=== Exercise prompt ===
Go through the listing below and output exactly the line with "exists, and the", the line with "repeat split; [exact Hn | exact He | |].", and each line between; omit the rest.
*** Data listing Section Begins ***
(** X6: once parsing is over, [load] returns a mesh exactly when the number
    of nodes and of elements stored are the declared ones, every node number
    1..[number_of_nodes] and every element number 1..[number_of_elements]
    exists, and the name of each first-seen triangle or quadrangle is found.
    Nothing else is checked: not the node numbers that the elements use. *)
Theorem load_succeeds_iff (w w1 : io) (p : parsed) :
  parse w = (Ok (Some p), w1) ->
  (exists r : mesh * list string, load w = (Ok (Some r), w1))
  <-> Z.of_nat (size (nodes p)) = number_of_nodes p
      /\ Z.of_nat (size (elements p)) = number_of_elements p
      /\ (forall k : Z, 1 <= k <= number_of_nodes p -> is_Some (nodes p !! k))
      /\ exists els : list element,
           elements_in_order (elements p) (number_of_elements p) = Some els
           /\ Forall (fun el => is_Ok (surface_name (physical_names p) el))
                (first_seen [] els).
Proof.
  intros Hparse. pose proof (parse_wf _ _ _ Hparse) as Hwf. split.
  - intros [[m names] Hload].
    apply load_inv in Hload as (p' & Hparse' & Hbuild).
    rewrite Hparse in Hparse'. injection Hparse' as <-.
    apply build_inv in Hbuild as (Hn & He & Hverts & fd & Hasm & _).
    repeat split; [exact Hn | exact He | |].
    + unfold assemble_verts, rfor_range in Hverts.
      apply assemble_verts_from in Hverts as (new & _ & Hlen & Hnew).
      intros k Hk. replace k with (0 + Z.of_nat (Z.to_nat (k - 1)) + 1) by lia.
      rewrite Hnew by lia. apply lookup_lt_is_Some. lia.
    + apply assemble_elements_spec in Hasm
        as (els & Hels & _ & _ & _ & Hnames & _); [|exact Hwf].
      exists els. split; [exact Hels|].
      clear -Hnames. induction Hnames as [|el name l l' H _ IH]; constructor.
      * exists name. exact H.
      * exact IH.
  - intros (Hn & He & Hnodes & els & Hels & Hnames).
    unfold load, bind. rewrite Hparse. unfold liftR, build.
    rewrite (proj2 (Z.eqb_eq _ _) Hn), (proj2 (Z.eqb_eq _ _) He). simpl.
    destruct (assemble_verts_total (nodes p) (Z.to_nat (number_of_nodes p)) 0 [])
      as [verts Hverts]; [intros k Hk; apply Hnodes; lia|].
    unfold assemble_verts, rfor_range. rewrite Hverts. simpl.
    unfold assemble_elements, rfor_range.
    rewrite (rfor_from_steps_eq _ _ _ _ _ _ Hels).
    assert (is_Ok (steps (physical_names p) els ([], [], [])))
      as [[[edges fd] sn] Hst]; [apply (steps_total _ _ []) | rewrite Hst; simpl; eauto].
    + pose proof (elements_from_wf _ Hwf _ _ _ Hels) as Hall.
      eapply Forall_impl; [exact Hall|]. apply element_wf_nonempty_face.
    + constructor.
    + intros k. simpl. reflexivity.
    + exact Hnames.
Qed.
*** Data listing Section Ends ***
=== Task answer ===
    exists, and the name of each first-seen triangle or quadrangle is found.
    Nothing else is checked: not the node numbers that the elements use. *)
Theorem load_succeeds_iff (w w1 : io) (p : parsed) :
  parse w = (Ok (Some p), w1) ->
  (exists r : mesh * list string, load w = (Ok (Some r), w1))
  <-> Z.of_nat (size (nodes p)) = number_of_nodes p
      /\ Z.of_nat (size (elements p)) = number_of_elements p
      /\ (forall k : Z, 1 <= k <= number_of_nodes p -> is_Some (nodes p !! k))
      /\ exists els : list element,
           elements_in_order (elements p) (number_of_elements p) = Some els
           /\ Forall (fun el => is_Ok (surface_name (physical_names p) el))
                (first_seen [] els).
Proof.
  intros Hparse. pose proof (parse_wf _ _ _ Hparse) as Hwf. split.
  - intros [[m names] Hload].
    apply load_inv in Hload as (p' & Hparse' & Hbuild).
    rewrite Hparse in Hparse'. injection Hparse' as <-.
    apply build_inv in Hbuild as (Hn & He & Hverts & fd & Hasm & _).
    repeat split; [exact Hn | exact He | |].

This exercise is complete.